* _ACTION ITEM_:
Would you reproduce, without any alteration, the lines from the opening line of the entries through the line that has "destruct (phash_original_differs m" in it?

*** PROVIDED ENTRIES Section Begins ***

(** It fails wherever the byte below the block is not 0. *)
Theorem wikipedia_is_not_original m key bs s :
  mem_wf m -> cstring_at m key bs -> all_plain bs = true ->
  malloc_null m (Z.of_nat (length bs)) = false ->
  last (malloc_header (Z.of_nat (length bs))) = Some s -> s <> 0 ->
  ~ same_digest phash_wikipedia phash_original m key.
Proof.
  intros Hwf Hs Hp Hn Hl Hne E. unfold same_digest in E.
  destruct (phash_original_differs m key bs s Hwf Hs Hp Hn Hl Hne) as (h & Eh & Hd).
  rewrite Eh in E. destruct key as [|b o]; [destruct Hs|]. unfold eval in E.
  rewrite (phash_wikipedia_run m b o bs Hwf Hs), Hp in E. cbn in E. congruence.
Qed.

End conform.

(** ** The LP64 machines *)

Lemma lp64_malloc_ok signed m n :
  0 <= n -> heap_used m + n + 32 <= 2 ^ 47 -> @malloc_null (lp64 signed) m n = false.
Proof.
  intros Hn Hroom. pose proof (heap_used_nonneg m) as Hu.
  pose proof (chunk_size_slack n) as Hsl.
  assert (Hc : chunk_size n <= n + 32) by (unfold chunk_size; Z.div_mod_to_equations; lia).
  assert (2 ^ 47 < 2 ^ 62) by (apply Z.pow_lt_mono_r; lia).
  unfold malloc_null, malloc_fits, heap_full.
  rewrite (@fresh_block_cells (lp64 signed)) by (cbn; lia). cbn.
  change (2 ^ (64 - 1)) with (2 * 2 ^ 62).
  rewrite andb_false_r. cbn [orb].
  apply orb_false_iff. split; [apply negb_false_iff, andb_true_iff; split|];
    [apply Z.ltb_lt .. | apply Z.ltb_ge]; lia.
Qed.

(** On the 64-bit machines with a boundary-tag allocator,
    [phash_original] returns the Wikipedia hash of every key of plain
    bytes: the byte it reads below its block is the top byte of the
    chunk's size word, which is 0.  The empty key, for which the
    specification has no value, gives 0. *)
Theorem phash_original_lp64 signed m key bs :
  @mem_wf (lp64 signed) m -> cstring_at m key bs ->
  @all_plain (lp64 signed) bs = true ->
  heap_used m + Z.of_nat (length bs) + 32 <= 2 ^ 47 ->
  eval (@phash_original (lp64 signed) key) m = Ok (hashWikipedia pearson_T bs).
Proof.
  intros Hwf Hs Hp Hlen. destruct key as [|b o]; [destruct Hs|].
  unfold eval. rewrite (@phash_original_run (lp64 signed) _ m b o bs Hwf Hs). cbv zeta.
  pose proof (heap_used_nonneg m) as Hu.
  assert (2 ^ 47 < 2 ^ 48) by (apply Z.pow_lt_mono_r; lia).
  rewrite lp64_malloc_ok by lia.
  change (@malloc_header (lp64 signed)) with size_word.
  now rewrite size_word_last, Hp by lia.
Qed.

(** The comment of line 71 holds on the 64-bit machines with a
    boundary-tag allocator: there [phash_wikipedia] and [phash_original]
    are equal on every key of plain bytes. *)
Theorem wikipedia_is_original_lp64 signed m key bs :
  @mem_wf (lp64 signed) m -> cstring_at m key bs ->
  @all_plain (lp64 signed) bs = true ->
  heap_used m + Z.of_nat (length bs) + 32 <= 2 ^ 47 ->
  same_digest (@phash_wikipedia (lp64 signed)) (@phash_original (lp64 signed)) m key.
Proof.
  intros Hwf Hs Hp Hlen. unfold same_digest.
  rewrite (phash_original_lp64 signed m key bs Hwf Hs Hp Hlen).
  destruct key as [|b o]; [destruct Hs|]. unfold eval.
  now rewrite (@phash_wikipedia_run (lp64 signed) _ m b o bs Hwf Hs), Hp.
Qed.

(** ** Witnesses on concrete machines *)

Lemma phash_rfc3074_meets_spec_witness :
  @phash_rfc3074 x86_64 (Ptr 0 0) abc = Ok (170, abc).
Proof.
  apply (@phash_rfc3074_meets_spec x86_64 _ abc (Ptr 0 0) [97; 98; 99] 170).
  - by_compute.
  - by_compute.
  - reflexivity.
  - reflexivity.
Defined.

Lemma phash_rfc3074_long_key_witness :
  hashRFC3074 pearson_T (replicate 256 97) = None /\
  @phash_rfc3074 aarch64 (Ptr 0 0) [string_block (replicate 256 97)] =
  Ok (pearson_fold pearson_T (Z.of_nat (length (replicate 256 97)) mod 256)
        (rev (replicate 256 97)), [string_block (replicate 256 97)]).
Proof.
  apply (@phash_rfc3074_long_key aarch64 _ _ (Ptr 0 0) (replicate 256 97)).
  - by_compute.
  - by_compute.
  - reflexivity.
  - by_compute.
Defined.

Lemma phash_original_meets_spec_witness :
  eval (@phash_original x86_64 (Ptr 0 0)) abc = Ok 5.
Proof.
  apply (@phash_original_meets_spec x86_64 _ abc (Ptr 0 0) [97; 98; 99] 5).
  - by_compute.
  - by_compute.
  - reflexivity.
  - reflexivity.
  - reflexivity.
  - reflexivity.
Defined.

Lemma phash_original_depends_on_allocator_witness :
  exists h, eval (@phash_original (poisoned true) (Ptr 0 0)) abc = Ok h /\
            h <> hashWikipedia pearson_T [97; 98; 99].
Proof.
  apply (@phash_original_depends_on_allocator (poisoned true) _ abc (Ptr 0 0) [97; 98; 99] 253).
  - by_compute.
  - by_compute.
  - reflexivity.
  - reflexivity.
  - reflexivity.
  - discriminate.
Defined.

Lemma digest_avalanche_witness :
  eval (@phash_wikipedia x86_64 (Ptr 0 0)) abc <>
    eval (@phash_wikipedia x86_64 (Ptr 1 0)) [string_block []; string_block [97; 120; 99]] /\
  eval (@phash_rfc3074 x86_64 (Ptr 0 0)) abc <>
    eval (@phash_rfc3074 x86_64 (Ptr 1 0)) [string_block []; string_block [97; 120; 99]].
Proof.
  apply (@digest_avalanche x86_64 _ _ _ _ _ [97] 98 120 [99]).
  - by_compute.
  - by_compute.
  - by_compute.
  - by_compute.
  - reflexivity.
  - reflexivity.
  - discriminate.
Defined.

Lemma phash_wikipedia_reaches_witness :
  @phash_wikipedia aarch64 (Ptr 0 0) [string_block [97; 208]] =
  Ok (42, [string_block [97; 208]]).
Proof.
  apply (@phash_wikipedia_reaches aarch64 _ [string_block [97; 208]] (Ptr 0 0) [97] 42).
  - by_compute.
  - by_compute.
  - reflexivity.
  - by_compute.
Defined.

Lemma phash16_meets_spec_witness :
  eval (@phash16 x86_64 (Ptr 0 0)) abc = Ok 1520.
Proof.
  apply (@phash16_meets_spec x86_64 _ abc (Ptr 0 0) 97 [98; 99] 1520).
  - by_compute.
  - by_compute.
  - reflexivity.
  - reflexivity.
  - reflexivity.
  - reflexivity.
  - reflexivity.
  - discriminate.
  - reflexivity.
Defined.

Lemma phash16_first_byte_254_witness :
  eval (@phash16 aarch64 (Ptr 0 0)) [string_block [254; 98; 99]] =
    Ok (hashWikipedia pearson_T [254; 98; 99] * 256) /\
  (hash16 pearson_T [254; 98; 99] = Some (hashWikipedia pearson_T [254; 98; 99] * 256) <->
   hashWikipedia pearson_T [0; 98; 99] = 0).
Proof.
  apply (@phash16_first_byte_254 aarch64 _ [string_block [254; 98; 99]] (Ptr 0 0) [98; 99]).
  - by_compute.
  - by_compute.
  - reflexivity.
  - reflexivity.
  - reflexivity.
  - reflexivity.
Defined.

Lemma phash16_signed_7f_witness :
  @phash16 x86_64 (Ptr 0 0) [string_block [127; 98]] = Fault TableIndex.
Proof.
  apply (@phash16_signed_7f x86_64 _ [string_block [127; 98]] (Ptr 0 0) [98]).
  - by_compute.
  - by_compute.
  - reflexivity.
  - reflexivity.
  - reflexivity.
Defined.

Lemma phash16_int16_overflow_witness :
  @phash16 small16 (Ptr 0 0) [string_block [1]] = Fault IntOverflow.
Proof.
  apply (@phash16_int16_overflow small16 _ [string_block [1]] (Ptr 0 0) 1 []).
  - by_compute.
  - by_compute.
  - reflexivity.
  - reflexivity.
  - reflexivity.
  - reflexivity.
  - reflexivity.
  - by_compute.
Defined.

Lemma phash16_empty_key_witness :
  exists f, @phash16 x86_64 (Ptr 0 0) [string_block []] = Fault f /\
            (f = NullDeref \/ f = OutOfBounds \/ f = Uninitialised).
Proof.
  apply (@phash16_empty_key x86_64 _ [string_block []] (Ptr 0 0)).
  - by_compute.
  - by_compute.
Defined.

Lemma phash_original_frame_witness :
  match @phash_original x86_64 (Ptr 0 0) abc with
  | Ok (r, m') => @mem_wf x86_64 m' /\ scratch_freed abc m' /\ is_byte r
  | Fault _ => False
  end.
Proof.
  destruct (@phash_original x86_64 (Ptr 0 0) abc) as [[r m']|f] eqn:E.
  - apply (@phash_original_frame x86_64 _ abc (Ptr 0 0) [97; 98; 99] r m'); [by_compute ..|exact E].
  - vm_compute in E. discriminate E.
Defined.

Lemma phash16_frame_witness :
  match @phash16 x86_64 (Ptr 0 0) abc with
  | Ok (r, m') => @mem_wf x86_64 m' /\ scratch_freed abc m' /\ 0 <= r < 65536
  | Fault _ => False
  end.
Proof.
  destruct (@phash16 x86_64 (Ptr 0 0) abc) as [[r m']|f] eqn:E.
  - apply (@phash16_frame x86_64 _ abc (Ptr 0 0) [97; 98; 99] r m'); [by_compute ..|exact E].
  - vm_compute in E. discriminate E.
Defined.

Lemma phash_original_lp64_witness :
  eval (@phash_original aarch64 (Ptr 0 0)) [string_block [97; 200; 99]] = Ok 249.
Proof.
  apply (@phash_original_lp64 false [string_block [97; 200; 99]] (Ptr 0 0) [97; 200; 99]).
  - by_compute.
  - by_compute.
  - reflexivity.
  - by_compute.
Defined.

Lemma phash16_structure_witness :
  1520 / 256 = hashWikipedia pearson_T [97; 98; 99] /\
  1520 mod 256 = hashWikipedia pearson_T (@second_key aarch64 [97; 98; 99]).
Proof.
  destruct (@phash16 aarch64 (Ptr 0 0) abc) as [[r m']|f] eqn:E.
  - assert (Hr : r = 1520) by (vm_compute in E; now injection E).
    rewrite Hr in E.
    apply (@phash16_structure aarch64 _ abc (Ptr 0 0) 97 [98; 99] 1520 m'); [by_compute ..|exact E].
  - vm_compute in E. discriminate E.
Defined.

Lemma phash_wikipedia_one_byte_witness :
  @phash_wikipedia x86_64 (Ptr 0 0) [string_block [97]] = Ok (113, [string_block [97]]).
Proof.
  apply (@phash_wikipedia_one_byte x86_64 _ [string_block [97]] (Ptr 0 0) 97).
  - by_compute.
  - by_compute.
  - reflexivity.
Defined.

Lemma empty_key_digests_witness :
  @phash_wikipedia x86_64 (Ptr 0 0) [string_block []] = Ok (0, [string_block []]) /\
  @phash_rfc3074 x86_64 (Ptr 0 0) [string_block []] = Ok (0, [string_block []]).
Proof. apply (@empty_key_digests x86_64 _ [string_block []] (Ptr 0 0)); by_compute. Defined.

Lemma digests_location_independent_witness :
  eval (@phash_wikipedia x86_64 (Ptr 0 0)) abc =
    eval (@phash_wikipedia x86_64 (Ptr 1 0)) [string_block [1]; string_block [97; 98; 99]] /\
  eval (@phash_rfc3074 x86_64 (Ptr 0 0)) abc =
    eval (@phash_rfc3074 x86_64 (Ptr 1 0)) [string_block [1]; string_block [97; 98; 99]] /\
  (@malloc_null x86_64 abc (Z.of_nat (length [97; 98; 99])) =
   @malloc_null x86_64 [string_block [1]; string_block [97; 98; 99]]
     (Z.of_nat (length [97; 98; 99])) ->
   eval (@phash_original x86_64 (Ptr 0 0)) abc =
     eval (@phash_original x86_64 (Ptr 1 0)) [string_block [1]; string_block [97; 98; 99]] /\
   eval (@phash16 x86_64 (Ptr 0 0)) abc =
     eval (@phash16 x86_64 (Ptr 1 0)) [string_block [1]; string_block [97; 98; 99]]).
Proof.
  apply (@digests_location_independent x86_64 _ _ _ _ _ [97; 98; 99]); by_compute.
Defined.

Lemma phash16_complete_witness :
  eval (@phash16 small16 (Ptr 0 0)) [string_block [97]] = Ok 28999.
Proof.
  apply (@phash16_complete small16 _ [string_block [97]] (Ptr 0 0) [97]); by_compute.
Defined.


Lemma phash_depends_on_every_byte_witness :
  let f := hashWikipedia pearson_T in
  let g := fun bs => pearson_fold pearson_T (to_uchar (Z.of_nat (length bs))) (rev bs) in
  @phash_wikipedia x86_64 (Ptr 0 0) abc = Ok (f [97; 98; 99], abc) /\
  @phash_rfc3074 x86_64 (Ptr 0 0) abc = Ok (g [97; 98; 99], abc) /\
  depends_on_every_byte f /\ depends_on_every_byte g.
Proof.
  apply (@phash_depends_on_every_byte x86_64 _ abc (Ptr 0 0) [97; 98; 99]); by_compute.
Defined.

*** PROVIDED ENTRIES Section Ends ***

* _REPLY_:
(** It fails wherever the byte below the block is not 0. *)
Theorem wikipedia_is_not_original m key bs s :
  mem_wf m -> cstring_at m key bs -> all_plain bs = true ->
  malloc_null m (Z.of_nat (length bs)) = false ->
  last (malloc_header (Z.of_nat (length bs))) = Some s -> s <> 0 ->
  ~ same_digest phash_wikipedia phash_original m key.
Proof.
  intros Hwf Hs Hp Hn Hl Hne E. unfold same_digest in E.
  destruct (phash_original_differs m key bs s Hwf Hs Hp Hn Hl Hne) as (h & Eh & Hd).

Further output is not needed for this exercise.